Reader Level:
ARTICLE

Color Transformations and the Color Matrix

Posted by Mahesh Chand Articles | GDI+ & Graphics April 10, 2004
This article discusses the color transformations and how to apply Color Matrix on image colors to provide various effects such as gray scale effects, reduce or increase the contrast, brightness, or redness of an image.
  • 0
  • 0
  • 91431
Download Files:
 

So far we've see transforming graphics shapes from one state to another but did you ever think about transforming colors? Why would you want to transform an image's colors? Suppose you want to provide gray scale effects, or need to reduce or increase the contrast, brightness, or redness of an image. That's when a color matrix is needed.

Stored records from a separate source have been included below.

(** Stores to the links of lumps that are not in use keep those in use. *)
Lemma links_kept h h' L l :
  lay h L -> links_only h h' -> links_frame h h' l ->
  (forall a, a ∈ l -> exists d, d ∈ concat L /\ c_addr d = a /\ c_st d <= 0) -> kept h h' (live L).
Proof.
  intros Hl (_ & _ & _ & _ & _ & _ & E1 & E2 & E3 & E4 & E5 & E6 & _) Hf Hin c a [Hst Hc]%elem_of_live Ha.
  assert (Hnot : a ∉ l).
  { intros Hal. destruct (Hin a Hal) as (d & Hd & <- & Hdst).
    destruct (lay_disj _ _ _ _ Hl Hc Hd) as [_ [->|Hor]]; [lia|].
    destruct (lay_disj _ _ _ _ Hl Hd Hc) as [Hd0 _]. pose proof (c_len_pos d Hd0). unfold c_end in *. lia. }
  destruct (Hf a Hnot) as [F1 F2]. constructor; try done; by rewrite ?E1, ?E2, ?E3, ?E4, ?E5, ?E6.
Qed.

(** ** Rewriting headers inside of a place *)

(** Only headers and tags in an interval change. *)
Record hdr_only (h h' : heap) (lo hi : Z) : Prop := mk_hdr_only {
  ho_same : same_outside h h' lo hi;
  ho_ctl : same_ctl h h';
  ho_buckets : buckets h' = buckets h;
  ho_next : m_next h' = m_next h;
  ho_prev : m_prev h' = m_prev h;
  ho_magic : m_magic h' = m_magic h;
  ho_crates : crates h' = crates h;
  ho_data : m_data h' = m_data h
}.

Lemma hdr_refl h lo hi : hdr_only h h lo hi.
Proof. by repeat split. Qed.

Lemma hdr_trans h1 h2 h3 lo hi : hdr_only h1 h2 lo hi -> hdr_only h2 h3 lo hi -> hdr_only h1 h3 lo hi.
Proof.
  intros [A1 A2 A3 A4 A5 A6 A7 A8] [B1 B2 B3 B4 B5 B6 B7 B8].
  constructor; try congruence; [by eapply same_trans|by etrans].
Qed.

Lemma hdr_parent h a v lo hi : lo <= a < hi -> hdr_only h (set_parent a v h) lo hi.
Proof.
  intros Ha. constructor; try done. constructor; try done.
  intros b Hb. cbn. apply lookup_insert_ne. intros ->. done.
Qed.

Lemma hdr_set_size h a s lo hi :
  lo <= a < hi -> lo <= a + rnd s - 4 < hi -> hdr_only h (set_tag (a + rnd s - 4) s (set_size a s h)) lo hi.
Proof.
  intros Ha Hb. constructor; try done. constructor; try done; intros b Hc; cbn;
    apply lookup_insert_ne; intros ?; subst; lia.
Qed.

Lemma bks_hdr h h' B lo hi : bks h B -> hdr_only h h' lo hi -> bks h' B.
Proof.
  intros [H1 H2 H3 H4] [_ _ E1 E2 E3 _ _ _]. constructor; [by rewrite E1| |done|done].
  intros b Hb. rewrite E1. destruct (H2 b Hb) as (bk & Hg & Hd). exists bk. split; [done|].
  eapply dls_frame; [|exact Hd]. intros. by rewrite E2, E3.
Qed.

(** Free lumps of a layout, by place. *)
Lemma free_at_plug K xs a b :
  free_at (plug K xs) a b <->
    free_at [xs] a b \/ free_at [others K] a b.
Proof.
  unfold free_at. split.
  - intros (c & [Hc|Hc]%elem_of_plug & Hr); [left|right]; exists c; cbn; by rewrite app_nil_r.
  - intros [(c & Hc & Hr)|(c & Hc & Hr)]; exists c; cbn in Hc; rewrite app_nil_r in Hc;
      (split; [apply elem_of_plug; tauto|done]).
Qed.

Definition busy (cs : list cell) : Prop := Forall (fun c => c_st c <> 0) cs.

Lemma free_at_busy xs a b : busy xs -> ~ free_at [xs] a b.
Proof.
  intros Hx (c & Hc & _ & Hst & _). cbn in Hc. rewrite app_nil_r in Hc.
  unfold busy in Hx. rewrite Forall_forall in Hx. by apply (Hx c).
Qed.

Lemma busy_no_adj xs : busy xs -> no_adj xs.
Proof.
  induction xs as [|c xs IH]; [done|]. intros [Hc Hx]%Forall_cons. specialize (IH Hx).
  destruct xs as [|d xs]; [done|]. split; [tauto|done].
Qed.

Lemma busy_head xs : busy xs -> ~ is_free (head xs).
Proof. destruct xs as [|c xs]; [tauto|]. by intros [Hc _]%Forall_cons. Qed.

Lemma busy_last xs : busy xs -> ~ is_free (last xs).
Proof.
  intros Hx Hf. destruct (last xs) as [c|] eqn:Hl; [|done]. apply last_Some_elem_of in Hl.
  unfold busy in Hx. rewrite Forall_forall in Hx. by apply (Hx c Hl).
Qed.

(** Lumps that are not free may be recut. *)
Lemma no_adj_recut a b xs ys :
  no_adj (a ++ xs ++ b) -> busy ys -> ys <> [] -> no_adj (a ++ ys ++ b).
Proof.
  rewrite !no_adj_app. intros (Ha & (_ & Hb & _) & _) Hys Hne.
  pose proof (busy_head _ Hys). pose proof (busy_last _ Hys). pose proof (busy_no_adj _ Hys).
  split_and!; [done|done|done|tauto|]. destruct ys as [|y ys]; [done|]. cbn in *. tauto.
Qed.

Lemma hinv_retile h h' K xs ys B s lo hi :
  hinv h (plug K xs) B -> region h K s lo hi -> tiles lo xs hi -> tiles lo ys hi -> ys <> [] ->
  hdr_only h h' lo hi -> Forall (cell_at h' (sg_addr s)) ys -> busy xs -> busy ys ->
  hinv h' (plug K ys) B /\ kept h h' (others K).
Proof.
  intros [Hl Ha Hb Hf] Hr Htx Hty Hne Hho Hys Bx By. split; [constructor|].
  - eapply lay_replace; [exact Hl|exact Hr|done|done|apply Hho|done].
  - rewrite Forall_plug in *. destruct Ha as (? & ? & ?). split_and!; [done| |done].
    by eapply no_adj_recut.
  - by eapply bks_hdr.
  - intros a b Hb'. rewrite Hf, !free_at_plug by done.
    pose proof (free_at_busy xs a b Bx). pose proof (free_at_busy ys a b By). tauto.
  - intros c a Hc Hca. destruct (others_outside _ _ _ _ _ _ _ Hl Hr Htx Hc) as [H0 Hor].
    destruct Hho as [[_ S1 S2 S3 S4] _ _ E1 E2 E3 E4 E5].
    assert (~ (lo <= a < hi)) by lia. constructor; rewrite ?E1, ?E2, ?E3, ?E4, ?E5; auto.
Qed.

(** ** Taking a free lump out of its bucket, and putting it in *)

Lemma tiles_one lo c hi : tiles lo [c] hi -> lo = c_addr c /\ hi = c_end c.
Proof. cbn. intros (-> & _ & _ & ->). done. Qed.

Lemma not_in_others h K c d :
  lay h (plug K [c]) -> d ∈ others K -> c_addr d <> c_addr c.
Proof.
  intros Hl Hd Heq. destruct (lay_region _ _ _ Hl) as (s & lo & hi & Hr & _ & Ht & _).
  destruct (others_outside _ _ _ _ _ _ _ Hl Hr Ht Hd) as [H0 Hor].
  destruct (tiles_one _ _ _ Ht) as [-> ->]. cbn in Ht.
  pose proof (c_len_pos d H0). pose proof (c_len_pos c ltac:(tauto)). unfold c_end in *. lia.
Qed.

Lemma nodup_mid {A} (l1 l2 : list A) x y :
  NoDup (l1 ++ x :: l2) -> y ∈ l1 ++ l2 <-> y ∈ l1 ++ x :: l2 /\ y <> x.
Proof.
  rewrite NoDup_app, NoDup_cons, !elem_of_app, elem_of_cons. intros (_ & H1 & H2 & _). split.
  - intros [Hy|Hy]; split; [by left| |by right; right|]; intros ->; [|done].
    apply (H1 x Hy). left.
  - tauto.
Qed.

Lemma same_len_tiles c d lo hi :
  tiles lo [c] hi -> c_addr d = c_addr c -> c_size d = c_size c -> (c_st d = GAP \/ 0 <= c_st d < 3) ->
  tiles lo [d] hi.
Proof.
  cbn. unfold c_end, c_len. intros (<- & H0 & _ & <-) -> -> Hst. by split_and!.
Qed.

(** The layout when one lump becomes free or a gap. *)
Lemma lay_restatus h K c d :
  lay h (plug K [c]) -> c_addr d = c_addr c -> c_size d = c_size c -> (c_st d = GAP \/ 0 <= c_st d < 3) ->
  (forall s, region h K s (c_addr c) (c_end c) -> cell_at h (sg_addr s) d) -> lay h (plug K [d]).
Proof.
  intros Hl Ha Hsz Hst Hd. destruct (lay_region _ _ _ Hl) as (s & lo & hi & Hr & _ & Ht & _).
  pose proof (tiles_one _ _ _ Ht) as [-> ->].
  eapply lay_replace; [exact Hl|exact Hr|done|by eapply same_len_tiles|done|].
  constructor; [|done]. by apply Hd.
Qed.

Lemma free_at_one c a b : free_at [[c]] a b <-> c_addr c = a /\ c_st c = 0 /\ bucket_of (c_len c) = b.
Proof.
  unfold free_at. cbn. split.
  - intros (d & ->%list_elem_of_singleton & Hd). done.
  - intros Hd. exists c. split; [left|done].
Qed.

Lemma unlink_gap h K c B :
  hinv h (plug K [c]) B -> c_st c = 0 ->
  exists h' B', um_lump_unlink_bucket (bucket_of (c_len c)) (c_addr c) h = Done () h'
    /\ um_lump_unlink_heap (c_addr c) h = Done () h' /\ hinv h' (plug K [as_gap c]) B'
    /\ links_only h h' /\ kept h h' (live (plug K [])).
Proof.
  intros [Hl Ha Hb Hf] Hst. destruct (lay_region _ _ _ Hl) as (s & lo & hi & Hr & Hok & Ht & Hat & Hlo & Hhi).
  pose proof (tiles_one _ _ _ Ht) as [-> ->].
  destruct (seg_bounds _ _ _ _ c Hok Hlo Hhi Ht ltac:(left)) as (F1 & F2 & F3 & F4 & F5 & _).
  rewrite Forall_singleton in Hat. destruct Hat as [?|(M1 & M2 & M3)]; [unfold GAP in *; lia|].
  pose proof (bucket_of_range (c_len c) F3) as Hrange.
  assert (Hin : c_addr c ∈ B (bucket_of (c_len c))).
  { apply Hf; [done|]. exists c. split; [|done]. apply elem_of_plug. left. left. }
  destruct (unlink_bucket_run h B _ _ Hb Hrange Hin) as (h' & l1 & l2 & Hrun & Hlo' & Hfr & HB & Hb').
  assert (Hkept : kept h h' (live (plug K [c]))).
  { eapply links_kept; [done|done|exact Hfr|]. intros a Hin'. apply Hf in Hin' as (d & Hd & <- & Hds & _); [|done].
    exists d. split_and!; [done|done|lia]. }
  exists h', (upd B (bucket_of (c_len c)) (l1 ++ l2)). split; [done|]. split.
  { unfold um_lump_unlink_heap. erewrite run_bind by (by apply ld_run).
    rewrite round_lump by lia. erewrite run_bind by (by apply find_bucket_run). done. }
  split; [|split; [done|]].
  2:{ rewrite <-(live_idle K [c]); [done|]. repeat constructor. lia. }
  constructor.
  - eapply lay_links; [|exact Hlo']. eapply lay_restatus; [exact Hl|done|done|by left|]. by left.
  - rewrite Forall_plug in *. destruct Ha as (? & ? & ?). split_and!; [done| |done].
    eapply no_adj_recut; [done| |done]. by constructor.
  - done.
  - intros a b Hb2. assert (Hnd : NoDup (B (bucket_of (c_len c)))) by (by apply (bk_nodup _ _ Hb)).
    rewrite HB in Hnd. rewrite free_at_plug, free_at_one. cbn [as_gap c_st].
    assert (Hno : forall b', ~ free_at [others K] (c_addr c) b').
    { intros b' (d & Hd & Hda & _). cbn in Hd. rewrite app_nil_r in Hd. by eapply (not_in_others _ _ _ _ Hl). }
    unfold upd. case_decide as Hd.
    + rewrite (nodup_mid _ _ _ _ Hnd), <-HB. subst b. rewrite Hf, free_at_plug, free_at_one by done. unfold GAP. split.
      * intros [[(? & _)|?] ?]; [congruence|by right].
      * intros [(_ & ? & _)|Hfo]; [lia|]. split; [by right|]. intros ->. by eapply Hno.
    + rewrite Hf, free_at_plug, free_at_one by done. unfold GAP. split; [|intros [(_ & ? & _)|?]; [lia|by right]].
      intros [(_ & _ & ?)|?]; [congruence|by right].
Qed.
(* ===== verification/HeapExpand.v ===== *)
(** Memory added to a heap: a segment grows or a new segment is set up, the
    memory becomes a free lump and no lump in use is touched. *)

From S2P Require Import Prelude Heap HeapFacts HeapBuckets HeapLumps HeapOps HeapAlloc.

(** ** Operations on lumps do not look at segments *)

(** The computation [m] and the change [f] of the heap can be exchanged. *)
Definition commutes {A} (f : heap -> heap) (m : H A) : Prop :=
  forall h, m (f h) = match m h with Done a h' => Done a (f h') | Err e h' => Err e (f h') | Fault x => Fault x end.

(** [f] changes nothing that lumps and buckets are made of. *)
Record transparent (f : heap -> heap) : Prop := mk_transparent {
  tr_size : forall h, m_size (f h) = m_size h;
  tr_parent : forall h, m_parent (f h) = m_parent h;
  tr_next : forall h, m_next (f h) = m_next h;
  tr_prev : forall h, m_prev (f h) = m_prev h;
  tr_tag : forall h, m_tag (f h) = m_tag h;
  tr_buckets : forall h, buckets (f h) = buckets h;
  tr_set_size : forall a v h, set_size a v (f h) = f (set_size a v h);
  tr_set_parent : forall a v h, set_parent a v (f h) = f (set_parent a v h);
  tr_set_next : forall a v h, set_next a v (f h) = f (set_next a v h);
  tr_set_prev : forall a v h, set_prev a v (f h) = f (set_prev a v h);
  tr_set_tag : forall a v h, set_tag a v (f h) = f (set_tag a v h);
  tr_set_buckets : forall l h, set_buckets l (f h) = f (set_buckets l h)
}.

Lemma transparent_segs l : transparent (set_segs l).
Proof. done. Qed.

Lemma transparent_magic a v : transparent (set_magic a v).
Proof. done. Qed.

Lemma transparent_comp f g : transparent f -> transparent g -> transparent (fun h => f (g h)).
Proof.
  intros [F1 F2 F3 F4 F5 F6 F7 F8 F9 F10 F11 F12] [G1 G2 G3 G4 G5 G6 G7 G8 G9 G10 G11 G12].
  constructor; intros; congruence.
Qed.

Section Commutes.
Context (f : heap -> heap) (Hf : transparent f).

Lemma commutes_ret {A} (a : A) : commutes f (mret a).
Proof. done. Qed.

Lemma commutes_fail {A} x : commutes f (mfail x : H A).
Proof. done. Qed.

Lemma commutes_bind {A B} (m : H A) (k : A -> H B) :
  commutes f m -> (forall a, commutes f (k a)) -> commutes f (m ≫= k).
Proof. intros Hm Hk h. unfold mbind, M_bind. rewrite Hm. destruct (m h); [apply Hk|done|done]. Qed.

Lemma commutes_mod g : (forall h, g (f h) = f (g h)) -> commutes f (mmod g).
Proof. intros Hg h. unfold mmod. by rewrite Hg. Qed.

Lemma commutes_if {A} (b : bool) (m1 m2 : H A) : commutes f m1 -> commutes f m2 -> commutes f (if b then m1 else m2).
Proof. by destruct b. Qed.

Lemma commutes_when (b : bool) m : commutes f m -> commutes f (mwhen b m).
Proof. by destruct b. Qed.

Lemma commutes_gets {A} (g : heap -> A) : (forall h, g (f h) = g h) -> commutes f (gets g).
Proof. intros Hg h. unfold gets. by rewrite Hg. Qed.

Lemma commutes_deref {A} (o : option A) : commutes f (deref o).
Proof. by destruct o. Qed.

Lemma commutes_ld g a : (forall h, g (f h) = g h) -> commutes f (ld g a).
Proof. intros Hg. apply commutes_bind; [apply commutes_gets; intros; by rewrite Hg|intros; apply commutes_deref]. Qed.

Lemma commutes_get_bucket b : commutes f (get_bucket b).
Proof.
  apply commutes_bind; [apply commutes_gets; intros; by rewrite (tr_buckets _ Hf)|intros; apply commutes_deref].
Qed.

Lemma commutes_put_bucket b bk : commutes f (put_bucket b bk).
Proof. apply commutes_mod. intros. by rewrite (tr_buckets _ Hf), (tr_set_buckets _ Hf). Qed.
End Commutes.

Create HintDb commute.
#[export] Hint Resolve commutes_ret commutes_fail commutes_bind commutes_if commutes_when commutes_deref
  commutes_get_bucket commutes_put_bucket : commute.
#[export] Hint Resolve tr_size tr_parent tr_next tr_prev tr_tag tr_set_size tr_set_parent tr_set_next
  tr_set_prev tr_set_tag : commute.
#[export] Hint Extern 2 (commutes _ (mmod _)) => apply commutes_mod; intros : commute.
#[export] Hint Extern 2 (commutes _ (ld _ _)) => apply commutes_ld; intros : commute.

(** Proves that a computation built of such steps commutes. *)
Ltac commute :=
  repeat match goal with
  | |- commutes _ (mbind _ _) => apply commutes_bind; [|intros ?]
  | |- commutes _ (if _ then _ else _) => apply commutes_if
  | |- commutes _ (mwhen _ _) => apply commutes_when
  end; eauto with commute.

Lemma commutes_find_bucket f n : commutes f (um_find_bucket n).
Proof. unfold um_find_bucket. commute. Qed.

Lemma commutes_assert f b : commutes f (um_assert b).
Proof. unfold um_assert. commute. Qed.

Lemma commutes_set_size f a s : transparent f -> commutes f (um_lump_set_size a s).
Proof. intros Hf. unfold um_lump_set_size, next_lump. commute. Qed.

Lemma commutes_link f b a : transparent f -> commutes f (um_lump_link_bucket b a).
Proof. intros Hf. unfold um_lump_link_bucket. commute. Qed.

Lemma commutes_unlink f b a : transparent f -> commutes f (um_lump_unlink_bucket b a).
Proof. intros Hf. unfold um_lump_unlink_bucket. commute. Qed.

#[export] Hint Resolve commutes_find_bucket commutes_assert commutes_set_size commutes_link commutes_unlink : commute.

Lemma commutes_unlink_heap f a : transparent f -> commutes f (um_lump_unlink_heap a).
Proof. intros Hf. unfold um_lump_unlink_heap. commute. Qed.

Lemma commutes_link_heap f a : transparent f -> commutes f (um_lump_link_heap a).
Proof. intros Hf. unfold um_lump_link_heap. commute. Qed.

Lemma commutes_make_free f l sga n : transparent f -> commutes f (um_lump_make_free l sga n).
Proof. intros Hf. unfold um_lump_make_free. commute. Qed.

Lemma commutes_status f a : transparent f -> commutes f (lump_status a).
Proof. intros Hf. unfold lump_status. commute. Qed.

Lemma commutes_prev f a : transparent f -> commutes f (prev_lump a).
Proof. intros Hf. unfold prev_lump. commute. Qed.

As we have discussed in earlier chapters, the color of each pixel of a GDI+ image or bitmap is represented by a 32-bit number where 8-bits are used for each of the red, green, blue, and alpha components. Each of the four components is a number from 0 to 255. For red, green, and blue components, 0 represents no intensity and 255 represents full intensity.

For the alpha component, 0 represents fully transparent and 255 represents fully opaque. A color vector includes four items, i.e., (R, G, B, A). The minimum values for this vector are (0, 0, 0, 0) and the maximum values for this vector are (255, 255, 255, 255).

GDI+ allows the use of values between 0 and 1 where 0 represents the minimum intensity and 1 represents the maximum intensity. These values are used in a color matrix to represent the intensity and opacity of color components. For example, the color vector with the minimum values is (0, 0, 0, 0) and the color vector with maximum values is (1, 1, 1, 1).

In color transformation, we apply a color matrix on a color vector. This can be done by multiplying a 4 x 4 matrix. However a 4 x 4 matrix supports only linear transformations such as rotation, and scaling. To perform non-linear transformations such as translation, you need to use a 5 x 5 matrix. The element of the fifth row and the fifth column of the matrix must be 1 and all of the other entries in the five columns must be 0.

The elements of the matrix are identified using a zero-based index. Thus the first element of the matrix is M[0][0] and the last element of a 5 x 5 matrix is M[4][4]. A 5x5 identity matrix is shown in Figure 10-19. In this matrix, the elements M[0][0], M[1][1], M[2][2] and M[3][3] represent the red, blue, green, and alpha factors respectively. The element M[4][4] means nothing and it must always be 1.

Now suppose you want to double the intensity of the red component of a color: simply set M[0][0] = 2. For example, the matrix shown in Figure 10-20 doubles the intensity of the red component, decreases the intensity of the green component by half, triples the intensity of the blue component, and decreases the opacity of the color by half (semi-transparent).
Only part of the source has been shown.